Why hating Facebook for leaking information won't stop us from using it

The social network has confirmed 87 million users' personal data were scraped and used by UK-based political data company, Cambridge Analytica.

The most intriguing question regarding privacy was asked on Wednesday (April 11) by Mr. Pallone, who asked #Mark Zuckerberg to reply with either "Yes" or "No" after asking him why can't Facebook's default settings run on minimal personal data collection. Zuckerberg said the European standard, General Data Protection Regulation (GDPR), to come into effect on May 25, was more stringent than what was now in place at Facebook and suggested it could serve as a rough model for USA rules in the future.

Sen. Lindsey Graham pitched a rare hardball question to Zuckerberg Tuesday: Is Facebook a monopoly?

While Congress lawmakers have yet to come to a unified decision on the best way to proceed, the revelations have sparked intense debates over the future of the technology industry and a potential crackdown on its regulation.

In response the social network boss said: "Yes, there will always be a version of Facebook that is free".

The stock is still down about 7% this year though, making Facebook the worst performer among big tech stocks.

How many of you photoshop the hell out of your selfies, just in case an "ex" is poking around to see what you look like?

"We heard feedback from thousands of parents and they want control over their communication with kids", Zuckerberg said. Many channels reported that the CEO used this line for at least 50 times.

Called The Consumer Right to Privacy Act of 2018, the California ballot measure would allow consumers to learn about the types of personal information businesses are collecting, selling and disclosing on them - in addition to whom that information is being sold or shared.

Facebook's recent data privacy issues and the recent Cambridge Anlaytica scandal don't seem like they will impact the company's business. And what should also be clear after the hearings is just how little care social media giants have taken to construct products that are hard for bad actors to exploit.

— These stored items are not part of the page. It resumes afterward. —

(* ===== verification/Simulation.v ===== *)
(** * A simulated cluster

A world the executor's programs run in: pods move to another node as they are
evicted, the clock ticks with every call, and every request is granted.  The
witnesses about runs replay histories recorded here. *)
From S2P Require Import Prelude GoLib Float64 Model Cluster Fixtures WorkingPlacement Analyzer Planner Impact Safety Store Effects Executor.

(** Map keys are visited in the order the map lists them. *)
Definition listed_order : MapRange := {| range := λ l, l; range_perm l := Permutation_refl l |}.

Module Sim.

(** [home]: where an evicted pod comes back, under a new name. *)
Record t : Type := mk { now : time; pods : list Pod.t; home : string; the_run : Run.t; the_plan : Plan.t }.

Definition tick (d : duration) (w : t) : t := mk (now w + 1 + d) (pods w) (home w) (the_run w) (the_plan w).

Definition set_Name (n : string) (p : Pod.t) : Pod.t :=
  Pod.mk (Pod.Namespace p) n (Pod.NodeName p) (Pod.Labels p) (Pod.Phase p) (Pod.CreatedAt p)
    (Pod.Requests p) (Pod.NodeSelector p) (Pod.Tolerations p) (Pod.NodeAffinity p) (Pod.PodAffinity p)
    (Pod.TopologySpread p) (Pod.Ready p) (Pod.Owner p) (Pod.PriorityClass p) (Pod.Priority p)
    (Pod.Terminating p) (Pod.HasPersistentVol p) (Pod.DoNotDisrupt p) (Pod.Usage p).

Definition evicted (ns name : string) (w : t) (p : Pod.t) : Pod.t :=
  if (Pod.Namespace p =? ns)%string && (Pod.Name p =? name)%string
  then Pod.set_NodeName (home w) (set_Name (name +:+ "-new") p) else p.

Definition handle (c : request) (w : t) : answer c * t :=
  match c return answer c * t with
  | Snapshot => (inr (ClusterSnapshot.mk (now w) ex_nodes (pods w) [] false), tick 0 w)
  | PodPresent ns name =>
      (inr (existsb (λ p, (Pod.Namespace p =? ns)%string && (Pod.Name p =? name)%string) (pods w)), tick 0 w)
  | AllowsRed => (λ _, (true, "open"), tick 0 w)
  | Claim _ => (inr (Some (the_run w)), tick 0 w)
  | RunByID _ => (inr (the_run w), tick 0 w)
  | PlanByID _ => (inr (the_plan w), tick 0 w)
  | Now => (now w, tick 0 w)
  | Evict ns name =>
      (None, mk (now w + 1) (evicted ns name w <$> pods w) (home w) (the_run w) (the_plan w))
  | Sleep d => (None, tick (Z.max 0 d) w)
  | Cordon _ | Uncordon _ | AppendEvent _ | Finish _ _ _ | RecordDrain _ | RecordRecovery _ _ _ =>
      (None, tick 0 w)
  end.

End Sim.

Definition ex_run (mode node : string) (steps : list Z) (dry : bool) (env : option Envelope.t) : Run.t :=
  Run.mk "r1" "p1" steps dry RunPending false "" mode node env "ops" [] 1000 None None "" "".

Definition ex_plan : Plan.t :=
  Plan.mk "p1" 0 PlanValid 0
    [PlanStep.set_rating ImpactGreen "" []
       (PlanStep.fresh 1 "c" [Move.mk "shop" "d1" "c" "a" 1000 2000000])] 3 2 0 F64.zero.

Definition ex_options : ExecOptions.t :=
  ExecOptions.withDefaults (ExecOptions.mk "exec-0" (Limits.mk 5 1 false) true true 0 0 0 false
    Options.DefaultOptions (Impact.New (Thresholds.mk 0 0 0)) None).

(** The shop; what is evicted comes back on [a]. *)
Definition ex_sim (run : Run.t) : Sim.t :=
  Sim.mk 1000000 (ClusterSnapshot.Pods shop) "a" run ex_plan.

(** The history of a run of the given program in the simulated shop. *)
Definition history_of (p : prog unit) (run : Run.t) : history :=
  match record Sim.handle 200 p (ex_sim run) with Some (_, t) => t | None => [] end.

Definition steps_run : Run.t := ex_run "" "" [1] false None.
Definition rehearsal : Run.t := ex_run "" "" [1] true None.
Definition converge_run : Run.t := ex_run RunModeConverge "" [] false (Some (Envelope.mk 2 ImpactYellow)).
Definition drain_run : Run.t := ex_run RunModeDrain "c" [] false None.

Definition steps_history : history := history_of (work (H:=listed_order) ex_options steps_run) steps_run.
Definition rehearsal_history : history := history_of (work (H:=listed_order) ex_options rehearsal) rehearsal.
Definition converge_history : history := history_of (work (H:=listed_order) ex_options converge_run) converge_run.
Definition drain_history : history := history_of (work (H:=listed_order) ex_options drain_run) drain_run.
(* ===== verification/RecoveryProps.v ===== *)
(** * What a completed drain means

Histories that run to a result, taken apart along the program. *)
From S2P Require Import Prelude GoLib Float64 Model Cluster Fixtures WorkingPlacement Analyzer Planner Impact Safety Store Effects Executor ExecutorFacts RunFacts Simulation.

(** ** Inversion *)

Lemma exec_bind_some {A B} (p : prog A) (f : A → prog B) t b :
  exec (bind p f) t (Some b) →
  ∃ a t1 t2, t = t1 ++ t2 ∧ exec p t1 (Some a) ∧ exec (f a) t2 (Some b).
Proof. by intros [[_ ?]|?]%exec_bind. Qed.

Lemma exec_ask {A} c (f : answer c → prog A) t b :
  exec (bind (call c) f) t (Some b) → ∃ r t', t = Ev c r :: t' ∧ exec (f r) t' (Some b).
Proof. by intros [[_ ?]|?]. Qed.

Lemma exec_ret {A} (a b : A) t : exec (Ret a) t (Some b) → t = [] ∧ a = b.
Proof. intros [-> [[= ->]|?]]; done. Qed.

(** The last iteration of a loop that left. *)
Lemma exec_loop_some {I B} (body : I → prog (I + B)) i t b :
  exec (loop body i) t (Some b) →
  ∃ j t1 t2 t3, t = t1 ++ t2 ++ t3 ∧ exec (body j) t2 (Some (inr b)) ∧ t3 = [].
Proof.
  intros [[_ ?]|(b' & t1 & t2 & -> & Hit & [-> [[= <-]|?]])]; [done| |done].
  rewrite app_nil_r.
  remember (Some b) as o eqn:Ho. induction Hit as [| i t b' Hb|i t t' j o Hb Hit IH]; [done| |].
  - injection Ho as ->. exists i, [], t, []. by rewrite !app_nil_r.
  - destruct (IH Ho) as (j' & t1 & t2 & t3 & Heq & ? & ->). exists j', (t ++ t1), t2, [].
    rewrite !app_nil_r in *. by rewrite Heq, <- app_assoc.
Qed.

Section drain.
Context `{MapRange} (opts : ExecOptions.t).

Lemma waitGone_gone pod t :
  exec (waitGone opts pod) t (Some None) →
  Ev (PodPresent (Pod.Namespace pod) (Pod.Name pod)) (inr false) ∈ t.
Proof.
  unfold waitGone. intros (start & t' & -> & Hl)%exec_ask.
  apply exec_loop_some in Hl as (j & t1 & t2 & t3 & -> & Hb & ->).
  apply exec_ask in Hb as ([err|[|]] & t4 & -> & Hb).
  - by apply exec_ret in Hb as [_ [=]].
  - apply exec_ask in Hb as (now & t5 & -> & Hb). destruct (After now _).
    + by apply exec_ret in Hb as [_ [=]].
    + apply exec_ask in Hb as ([err|] & t6 & -> & Hb); by apply exec_ret in Hb as [_ [=]].
  - right. apply elem_of_app. right. rewrite app_nil_r. by left.
Qed.

Lemma lagging_nonempty owner a b :
  (owner +:+ " has " +:+ a +:+ "/" +:+ b +:+ " healthy pod(s)" =? "")%string = false.
Proof. by destruct owner. Qed.

Lemma survey_recovered before now started owners lagging rec t lagging' rec' :
  exec (survey before now started owners lagging rec) t (Some (lagging', rec')) → lagging' = "" →
  lagging = "" ∧ ∀ o, o ∈ owners → count_of before o <= count_of now o.
Proof.
  revert t lagging rec. induction owners as [|o os IH]; intros t lagging rec; cbn [survey].
  { intros [_ [= -> _]]%exec_ret ->. split; [done|]. by intros o ?%elem_of_nil. }
  destruct (Z.ltb_spec (count_of now o) (count_of before o)) as [Hlt|Hge].
  { intros He Hl. destruct (IH _ _ _ He Hl) as [Hl' _]. exfalso.
    destruct (String.eqb_spec lagging "") as [->|Hne]; [|done].
    apply String.eqb_eq in Hl'. by rewrite lagging_nonempty in Hl'. }
  assert (Hcons : ∀ P : Prop, (P ∧ ∀ o', o' ∈ os → count_of before o' <= count_of now o') →
    P ∧ ∀ o', o' ∈ o :: os → count_of before o' <= count_of now o').
  { intros P [HP Hos]. split; [done|]. intros o' [->|Ho']%elem_of_cons; auto. }
  destruct (rec !! o).
  - intros He Hl. apply Hcons. by eapply IH.
  - intros (x & t' & -> & He)%exec_ask Hl. apply Hcons. by eapply IH.
Qed.

(** The workloads are whole in a snapshot of [t]. *)
Definition recovered (before : gmap string Z) (owners : gset string) (t : history) : Prop :=
  ∃ live, observed t live ∧ ∀ o, o ∈ owners →
    count_of before o <= count_of (healthyByOwner live (ExecOptions.Readiness_ opts)) o.

Lemma verifyRecovered_recovered run step before affected t :
  affected ≠ ∅ → exec (verifyRecovered opts run step before affected) t (Some None) →
  recovered before affected t.
Proof.
  unfold verifyRecovered. intros Hne. rewrite bool_decide_eq_false_2 by done.
  intros (started & t1 & -> & He)%exec_ask. apply exec_ask in He as (x & t2 & -> & He).
  apply exec_loop_some in He as (rec & t3 & t4 & t5 & -> & Hb & ->).
  apply exec_ask in Hb as ([err|live] & t6 & -> & Hb); [by apply exec_ret in Hb as [_ [=]]|].
  apply exec_bind_some in Hb as ([lagging rec'] & t7 & t8 & -> & Hs & Hb).
  destruct (String.eqb_spec lagging "") as [Hl|Hl].
  - destruct (survey_recovered _ _ _ _ _ _ _ _ _ Hs Hl) as [_ Hall]. exists live. split.
    + right. right. apply elem_of_app. right. by left.
    + intros o Ho. apply Hall. rewrite range_perm. by apply elem_of_elements.
  - apply exec_ask in Hb as (now & t9 & -> & Hb). destruct (After now _).
    + by apply exec_ret in Hb as [_ [=]].
    + apply exec_ask in Hb as ([err|] & t10 & -> & Hb); by apply exec_ret in Hb as [_ [=]].
Qed.

(** The pod was no longer there at its turn, or was evicted and seen gone. *)
Definition absent (pod : Pod.t) (t : history) : Prop :=
  ∃ live, observed t live ∧ findPod live (Pod.Namespace pod) (Pod.Name pod) = None.

Definition evicted_and_gone (pod : Pod.t) (t : history) : Prop :=
  Ev (Evict (Pod.Namespace pod) (Pod.Name pod)) None ∈ t ∧
  Ev (PodPresent (Pod.Namespace pod) (Pod.Name pod)) (inr false) ∈ t.

Lemma absent_app pod t1 t2 : absent pod t2 → absent pod (t1 ++ t2).
Proof. intros (live & Ho & ?). exists live. split; [|done]. apply elem_of_app. by right. Qed.

Lemma gone_app pod t1 t2 : evicted_and_gone pod t2 → evicted_and_gone pod (t1 ++ t2).
Proof. intros [? ?]. split; apply elem_of_app; by right. Qed.

Lemma evict_all_gone run step pods affected t affected' :
  exec (evict_all opts run step pods affected) t (Some (inr affected')) →
  affected ⊆ affected' ∧
  ∀ pod, pod ∈ pods → absent pod t ∨
    (evicted_and_gone pod t ∧ (ownerKey pod ≠ "" → ownerKey pod ∈ affected')).
Proof.
  revert affected t. induction pods as [|p pods IH]; intros affected t; cbn [evict_all].
  { intros [-> [= ->]]%exec_ret. split; [done|]. by intros pod ?%elem_of_nil. }
  intros ([err|live] & t1 & -> & He)%exec_ask; [by apply exec_ret in He as [_ [=]]|].
  assert (Hweak : ∀ aff t2 u, aff ⊆ affected' →
    (∀ pod, pod ∈ pods → absent pod t2 ∨
       (evicted_and_gone pod t2 ∧ (ownerKey pod ≠ "" → ownerKey pod ∈ affected'))) →
    ∀ pod, pod ∈ pods → absent pod (u ++ t2) ∨
       (evicted_and_gone pod (u ++ t2) ∧ (ownerKey pod ≠ "" → ownerKey pod ∈ affected'))).
  { intros aff t2 u _ Hp pod Hin. destruct (Hp pod Hin) as [?|[? ?]].
    - left. by apply absent_app.
    - right. split; [by apply gone_app|done]. }
  destruct (findPod live _ _) as [current|] eqn:Hf.
  2:{ destruct (IH _ _ He) as [Hsub Hp]. split; [done|]. intros pod [->|Hin]%elem_of_cons.
      - left. exists live. split; [by left|done].
      - by apply (Hweak affected t1 [Ev Snapshot (inr live)] Hsub Hp pod Hin). }
  destruct (CheckEviction current live).
  { apply exec_bind_some in He as (? & t2 & t3 & -> & _ & He). by apply exec_ret in He as [_ [=]]. }
  apply exec_ask in He as ([err|] & t2 & -> & He).
  { destruct (Err.as_blocked err); [|by apply exec_ret in He as [_ [=]]].
    apply exec_bind_some in He as (? & t3 & t4 & -> & _ & He). by apply exec_ret in He as [_ [=]]. }
  apply exec_bind_some in He as (? & t3 & t4 & -> & _ & He).
  apply exec_bind_some in He as ([err|] & t5 & t6 & -> & Hw & He); [by apply exec_ret in He as [_ [=]]|].
  apply waitGone_gone in Hw. destruct (IH _ _ He) as [Hsub Hp].
  assert (Haff : affected ⊆ affected' ∧ (ownerKey p ≠ "" → ownerKey p ∈ affected')).
  { destruct (String.eqb_spec (ownerKey p) ""); [done|]. set_solver. }
  split; [by destruct Haff|]. intros pod [->|Hin]%elem_of_cons.
  - right. split; [|by destruct Haff]. split.
    + right. by left.
    + right. right. apply elem_of_app. right. apply elem_of_app. by left.
  - pose proof (Hweak _ _ (Ev Snapshot (inr live) :: Ev (Evict (Pod.Namespace p) (Pod.Name p)) None :: t3 ++ t5)
      Hsub Hp pod Hin) as Hw'. simpl in Hw'. by rewrite <- app_assoc in Hw'.
Qed.

(** What a completed drain establishes for a pod it found on the node: it was
already gone when its turn came; or it was evicted, was seen to be gone, and,
when it belongs to a workload, a later snapshot shows the workload with at
least as many healthy pods as before the drain. *)
Definition settled (live0 : ClusterSnapshot.t) (pod : Pod.t) (t : history) : Prop :=
  absent pod t ∨
  ∃ t1 t2, t = t1 ++ t2 ∧ evicted_and_gone pod t1 ∧
    (ownerKey pod ≠ "" → ∃ live, observed t2 live ∧
       count_of (healthyByOwner live0 (ExecOptions.Readiness_ opts)) (ownerKey pod) <=
       count_of (healthyByOwner live (ExecOptions.Readiness_ opts)) (ownerKey pod)).

(** C8: when [drain] reports success, every movable pod it found on the node is
settled: the drain of a node is never reported on the strength of evictions
accepted, but of pods seen gone and workloads seen whole again. *)
Theorem drained_means_settled run step t :
  exec (drain opts run step) t (Some None) →
  ∃ live0 t', t = Ev Snapshot (inr live0) :: t' ∧
    ∀ pod, pod ∈ movablePodsOn live0 (PlanStep.TargetNode step) → settled live0 pod t'.
Proof.
  unfold drain. intros ([err|live0] & t' & -> & He)%exec_ask; [by apply exec_ret in He as [_ [=]]|].
  exists live0, t'. split; [done|]. intros pod Hpod.
  apply exec_bind_some in He as ([err|affected] & t1 & t2 & -> & Hev & He); [by apply exec_ret in He as [_ [=]]|].
  apply exec_bind_some in He as ([err|] & t3 & t4 & -> & Hv & He); [by apply exec_ret in He as [_ [=]]|].
  destruct (evict_all_gone _ _ _ _ _ _ Hev) as [_ Hall].
  destruct (Hall pod Hpod) as [(live & Ho & Hf)|[Hg Hk]].
  - left. exists live. split; [|done]. apply elem_of_app. by left.
  - right. exists t1, (t3 ++ t4). split_and!; [done|done|]. intros Hne. specialize (Hk Hne).
    destruct (verifyRecovered_recovered run step (healthyByOwner live0 (ExecOptions.Readiness_ opts)) affected t3) as (live & Ho & Hr); [set_solver|done|].
    exists live. split; [apply elem_of_app; by left|]. by apply Hr.
Qed.
End drain.

Definition drain_of_c : history :=
  match record Sim.handle 200 (drain (H:=listed_order) ex_options steps_run
    (PlanStep.fresh 1 "c" [])) (ex_sim steps_run) with Some (_, t) => t | None => [] end.

Lemma drained_means_settled_witness :
  ∃ live0 t', drain_of_c = Ev Snapshot (inr live0) :: t' ∧
    ∀ pod, pod ∈ movablePodsOn live0 "c" → settled ex_options live0 pod t'.
Proof.
  apply (drained_means_settled (H:=listed_order) ex_options steps_run (PlanStep.fresh 1 "c" [])).
  apply (record_exec Sim.handle 200 _ (ex_sim steps_run)). by vm_compute.
Defined.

All of this hullabaloo over Facebook sharing info had me thinking back to simpler times on Facebook.

"It's not enough to just connect people". It's also unsafe because people don't know how they have been profiled-or whether their profile is biased, wrong, or otherwise unfair.

Meanwhile, experts say that social media users in India have yet to learn ways to protect their privacy. So, to put those numbers into better perspective, that means around 36.38 million people in the United States have deleted the Facebook phone app, while 19.26 million have deleted their accounts altogether.

Lujan: It may surprise you that we've not talked about this a lot today.